(* ===== verification/Wire.v ===== *)
(** * The controller on the wire: every service call of the wired controller is the HTTP request
    its client stands for, and what is proved of the trace of calls holds of the requests the
    PowerDNS server and the registrar receive. *)
From S2P Require Import Prelude GoStrings GoTime Model Config Dns Validate Keys Effects Wp Core.
From S2P Require Import Rollover Parent Enroll Reconcile Operator Safety TickSafety Steps.
From S2P Require Import Json JsonCodec Http Probe ProbeFacts Evidence StateFile EndToEnd.
From S2P Require Import AutoDns AutoDnsFacts Pdns PdnsFacts Lmtp App.

(** ** What a registrar call sends *)
Section RegistrarCalls.
Context {HS : HttpStack} {JE : JsonErrors} (c : AutoDns.Client).

(** A response the registrar client accepts, read. *)
Definition accepted (resp : Response.t) (a : ApiResponse.t) : Prop :=
  successful (Response.StatusCode resp) = true /\
  json_Decode_into into_response (limited (1024 * 1024) (Response.Body resp)) zero_response = Ok a /\
  EqualFold (ResponseStatus.Type_ (ApiResponse.Status a)) "ERROR" = false.

(** The exchanges of one call that stands for the request [q], with its result. *)
Definition registrar_called {A} (q : Http.Request.t) (reads : ApiResponse.t -> A -> Prop)
    (r : result A) (l : list (time * Http.Request.t * result Response.t)) : Prop :=
  match r with
  | Ok x => exists t resp a, l = [(t, q, Ok resp)] /\ accepted resp a /\ reads a x
  | Err _ => l = [] \/ exists t a, l = [(t, q, a)]
  end.

(** [m] makes that one call, and does not panic. *)
Definition asks {A} (q : Http.Request.t) (reads : ApiResponse.t -> A -> Prop) (m : A_ A) : Prop :=
  forall w, exists l, (m w).2.(AutoDns.exchanges) = l ++ w.(AutoDns.exchanges) /\
    (m w).1 <> Panic /\ registrar_called q reads (returned (m w).1) l.

(** The code after the answer sends nothing. *)
Definition tail_reads {A B} (k : A -> A_ B) (a : A) (S : B -> Prop) : Prop :=
  forall w, (k a w).2 = w /\ (k a w).1 <> Panic /\ forall x, (k a w).1 = Val x -> S x.

Lemma do_asks {A} method path body ctid (k : do_error + ApiResponse.t -> A_ A) reads :
  (forall e, tail_reads k (inl e) (fun _ => False)) -> (forall a, tail_reads k (inr a) (reads a)) ->
  asks (AutoDns.request c method path body ctid) reads (bind (AutoDns.do c method path body ctid) k).
Proof.
  intros Hl Hr w. set (q := AutoDns.request c method path body ctid).
  assert (H : exists l r w1, AutoDns.do c method path body ctid w = (Val r, w1) /\
    w1.(AutoDns.exchanges) = l ++ w.(AutoDns.exchanges) /\
    match r with
    | inr a => exists t resp, l = [(t, q, Ok resp)] /\ accepted resp a
    | inl _ => l = [] \/ exists t a, l = [(t, q, a)]
    end).
  { unfold AutoDns.do, bind, try. pose proof (pace_exchanges c w) as Hx.
    destruct (pace c w) as [[[]|e|] w1] eqn:Ep; cbn in Hx |- *.
    - destruct (web_url_error _) as [e|]; [exists [], (inl (OtherError e)), w1; by split_and!; [| |left]|].
      unfold AutoDo. destruct (web_Do _ _) as [[resp|e] n]; cbn; (eexists [_], _, _; split; [done|]); cbn;
        (split; [by rewrite Hx|]); [|by right; eexists _, _].
      destruct (interpret method path resp) as [e|a] eqn:Hi; [by right; eexists _, _|].
      apply interpret_Ok in Hi. by eexists _, _.
    - exists [], (inl (OtherError e)), w1. by split_and!; [| |left].
    - exfalso. by eapply pace_no_panic. }
  destruct H as (l & r & w1 & E & Hx & H). exists l. unfold bind. rewrite E. destruct r as [e|a].
  - destruct (Hl e w1) as (E1 & Hp & Hv). rewrite E1. split_and!; [done..|].
    destruct (k (inl e) w1).1 as [x|e'|]; [by destruct (Hv x)|exact H|done].
  - destruct (Hr a w1) as (E1 & Hp & Hv). rewrite E1. split_and!; [done..|].
    destruct H as (t & resp & -> & Ha).
    destruct (k (inr a) w1).1 as [x|e'|]; [|by right; eexists _, _|done].
    exists t, resp, a. auto.
Qed.

Lemma do__asks {A} method path body ctid (k : ApiResponse.t -> A_ A) reads :
  (forall a, tail_reads k a (reads a)) ->
  asks (AutoDns.request c method path body ctid) reads (bind (do_ c method path body ctid) k).
Proof.
  intros Hk w. destruct (do_asks method path body ctid (fun r => match r with
    | inl e => fail (do_error_error e) | inr a => k a end) reads) with (w := w) as (l & Hl); [done|done|].
  exists l. replace (bind (do_ c method path body ctid) k w) with (bind (AutoDns.do c method path body ctid)
    (fun r => match r with inl e => fail (do_error_error e) | inr a => k a end) w); [exact Hl|].
  unfold do_, bind. by destruct (AutoDns.do c method path body ctid w) as [[[e|a]|e|] w1].
Qed.

(** What the results are read from. *)
Definition domain_reads (a : ApiResponse.t) (st : DomainDNSSECState.t) : Prop :=
  exists v d, ApiResponse.Data a = [v] /\
    into_struct false domain_fields v (DomainInfo.mk "" None None) = Some d /\ classify d = Ok st.
Definition update_reads (a : ApiResponse.t) (j : Job.t) : Prop := j.(Job.STID) = ApiResponse.STID a.
Definition job_reads (id : Z) (a : ApiResponse.t) (st : string) : Prop :=
  exists v data, ApiResponse.Data a = [v] /\
    into_struct false job_record_fields v (JobRecord.mk zero_job) = Some data /\
    JobInfo.ID (JobRecord.Job data) = id /\ st = ToUpper (JobInfo.Status (JobRecord.Job data)).

Lemma asks_DomainDNSSEC zone :
  asks (AutoDns.request c "GET" (domain_path zone) None "") domain_reads (AutoDns.DomainDNSSEC c zone).
Proof.
  apply do__asks. intros a w. destruct (ApiResponse.Data a) as [|v [|? ?]] eqn:Hd; [done| |done].
  destruct (into_struct _ _ _ _) as [d|] eqn:Hs; [|done]. destruct (_ != _); [done|].
  unfold lift. cbn. destruct (classify d) as [st|e] eqn:Hc; [|done]. split_and!; [done..|].
  intros x [= <-]. by exists v, d.
Qed.

Lemma asks_UpdateDNSSEC zone keys ctid :
  asks (AutoDns.request c "PUT" (domain_path zone) (Some (update_json zone keys)) ctid) update_reads
    (AutoDns.UpdateDNSSEC c zone keys ctid).
Proof.
  apply do__asks. intros a w. cbv zeta. unfold bind, update_reads. destruct (ApiResponse.Data a) as [|v ?].
  - cbn [ret]. destruct (_ && _); cbn; split_and!; try done. by intros x [= <-].
  - destruct (into_struct _ _ _ _) as [d|]; [|done]. cbn [ret].
    destruct (_ && _); cbn; split_and!; try done. by intros x [= <-].
Qed.

Lemma asks_JobStatus id :
  asks (AutoDns.request c "GET" ("/job/" +:+ pretty id) None "") (job_reads id) (AutoDns.JobStatus c id).
Proof.
  unfold AutoDns.JobStatus. destruct (id <=? 0). { intros w. exists []. by split_and!; [| |left]. }
  apply do_asks.
  - intros e w. cbv zeta. destruct e; [destruct (_ && _)|]; done.
  - intros a w. destruct (ApiResponse.Data a) as [|v [|? ?]] eqn:Hd; [done| |done].
    destruct (into_struct _ _ _ _) as [d|] eqn:Hs; [|done]. cbv zeta.
    destruct (negb (JobInfo.ID (JobRecord.Job d) =? id) || _) eqn:Hb; [done|]. split_and!; [done..|].
    intros x [= <-]. apply orb_false_elim in Hb as [Hb _]. apply negb_false_iff, Z.eqb_eq in Hb.
    by exists v, d.
Qed.
End RegistrarCalls.

(** ** Events and exchanges *)
Section Wire.
Context {HS : HttpStack} {JE : JsonErrors} {PL : ProbeLib} {NW : Network} {DL : DnsLib}.
Context {PA : Parsers} {KN : Kernel} {MO : MapOrder} {MP : MailPeer}.
Context (k : Components).

#[local] Instance wired : Services := newController k.

Definition pdns_exchange : Type := Http.Request.t * result Response.t.
Definition registrar_exchange : Type := time * Http.Request.t * result Response.t.
Definition exchanged : Type := list pdns_exchange * list registrar_exchange.

(** The exchanges of one PowerDNS call, with its result. *)
Definition pdns_called {T} (call : PdnsFacts.api_call T) (r : result T) (l : list pdns_exchange) : Prop :=
  let q := call_request k.(pdns) call in
  match r with
  | Ok x => exists resp, l = [(q, Ok resp)] /\ successful (Response.StatusCode resp) = true /\
      means call resp x
  | Err _ =>
      (l = [] /\ web_url_error (Http.Request.URL q) <> None) \/ (exists e, l = [(q, Err e)]) \/
      (exists resp, l = [(q, Ok resp)] /\
         (successful (Response.StatusCode resp) = true -> forall x, ~ means call resp x))
  end.

(** The exchanges behind an event: none, or those of the call it stands for. *)
Definition on_wire (ev : Event) (l : exchanged) : Prop :=
  let P {T} (call : PdnsFacts.api_call T) r := pdns_called call r l.1 /\ l.2 = [] in
  let R {A} method path body ctid (reads : ApiResponse.t -> A -> Prop) r :=
    l.1 = [] /\ registrar_called (AutoDns.request k.(registrar) method path body ctid) reads r l.2 in
  match ev with
  | EvListZones r => P CallListZones r
  | EvGetZone z r => P (CallGetZone z) r
  | EvListKeys z r => P (CallListKeys z) r
  | EvCreateKey z typ algorithm active r => P (CallCreateKey z typ algorithm active) r
  | EvSetKey z key active published r => P (CallSetKey z key active published) r
  | EvDeleteKey z id r => P (CallDeleteKey z id) r
  | EvDomainDNSSEC z r => R "GET" (domain_path z) None "" domain_reads r
  | EvUpdateDNSSEC z keys ctid r => R "PUT" (domain_path z) (Some (update_json z keys)) ctid update_reads r
  | EvJobStatus id r => R "GET" ("/job/" +:+ pretty id) None "" (job_reads id) r
  | _ => l = ([], [])
  end.

(** The world of the wired controller. *)
Definition WiredEnv : Type := AppWorld * NetWorld.

(** From [base] on, exactly the events of the trace were exchanged, in their order. *)
Definition exchanges_of (base : AppWorld) (e : WiredEnv) (tr : list Event) (ls : list exchanged) : Prop :=
  Forall2 on_wire tr ls /\
  e.1.(pdns_sent) = List.concat (map fst ls) ++ base.(pdns_sent) /\
  e.1.(registrar_sent) = List.concat (map snd ls) ++ base.(registrar_sent).

Lemma exchanges_more base e tr ls (e' : WiredEnv) ev l :
  exchanges_of base e tr ls -> on_wire ev l ->
  e'.1.(pdns_sent) = l.1 ++ e.1.(pdns_sent) -> e'.1.(registrar_sent) = l.2 ++ e.1.(registrar_sent) ->
  exchanges_of base e' (ev :: tr) (l :: ls).
Proof.
  intros (HF & Hp & Hr) Hev Hp' Hr'. split; [by constructor|]. cbn in *. by rewrite Hp', Hr', Hp, Hr, !app_assoc.
Qed.

Lemma pdns_step {T} (call : PdnsFacts.api_call T) (e : WiredEnv) :
  let r := apart (clients k) (on_pdns (run_call k.(pdns) call)) e in
  exists l, pdns_called call r.1 l /\ r.2.1.(pdns_sent) = l ++ e.1.(pdns_sent) /\
    r.2.1.(registrar_sent) = e.1.(registrar_sent).
Proof.
  unfold apart, on_pdns. pose proof (pdns_calls_exact k.(pdns) call (mkPdns e.1.(os) e.1.(pdns_sent))) as H.
  destruct (run_call _ call _) as [o w]. cbn in H |- *. unfold pdns_called, done_by in *.
  destruct o as [x|e'|]; cbn [returned]; [| |done].
  - destruct H as (resp & E & H). exists [(call_request k.(pdns) call, Ok resp)].
    split_and!; [by exists resp|exact E|done].
  - destruct H as [[E H]|[(e2 & E)|(resp & E & H)]].
    + exists []. split_and!; [by left|exact E|done].
    + eexists [_]. split_and!; [right; left; by exists e2|exact E|done].
    + eexists [_]. split_and!; [right; right; by exists resp|exact E|done].
Qed.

####

§ Work item:
Restate word for word the lines of the data above, starting at the line containing "- intros e w." and ending at the line containing "(exists resp, l = [(q, Ok resp)] /\", both included, and nothing more.

§ Output:
  - intros e w. cbv zeta. destruct e; [destruct (_ && _)|]; done.
  - intros a w. destruct (ApiResponse.Data a) as [|v [|? ?]] eqn:Hd; [done| |done].
    destruct (into_struct _ _ _ _) as [d|] eqn:Hs; [|done]. cbv zeta.
    destruct (negb (JobInfo.ID (JobRecord.Job d) =? id) || _) eqn:Hb; [done|]. split_and!; [done..|].
    intros x [= <-]. apply orb_false_elim in Hb as [Hb _]. apply negb_false_iff, Z.eqb_eq in Hb.
    by exists v, d.
Qed.
End RegistrarCalls.

(** ** Events and exchanges *)
Section Wire.
Context {HS : HttpStack} {JE : JsonErrors} {PL : ProbeLib} {NW : Network} {DL : DnsLib}.
Context {PA : Parsers} {KN : Kernel} {MO : MapOrder} {MP : MailPeer}.
Context (k : Components).

#[local] Instance wired : Services := newController k.

Definition pdns_exchange : Type := Http.Request.t * result Response.t.
Definition registrar_exchange : Type := time * Http.Request.t * result Response.t.
Definition exchanged : Type := list pdns_exchange * list registrar_exchange.

(** The exchanges of one PowerDNS call, with its result. *)
Definition pdns_called {T} (call : PdnsFacts.api_call T) (r : result T) (l : list pdns_exchange) : Prop :=
  let q := call_request k.(pdns) call in
  match r with
  | Ok x => exists resp, l = [(q, Ok resp)] /\ successful (Response.StatusCode resp) = true /\
      means call resp x
  | Err _ =>
      (l = [] /\ web_url_error (Http.Request.URL q) <> None) \/ (exists e, l = [(q, Err e)]) \/
      (exists resp, l = [(q, Ok resp)] /\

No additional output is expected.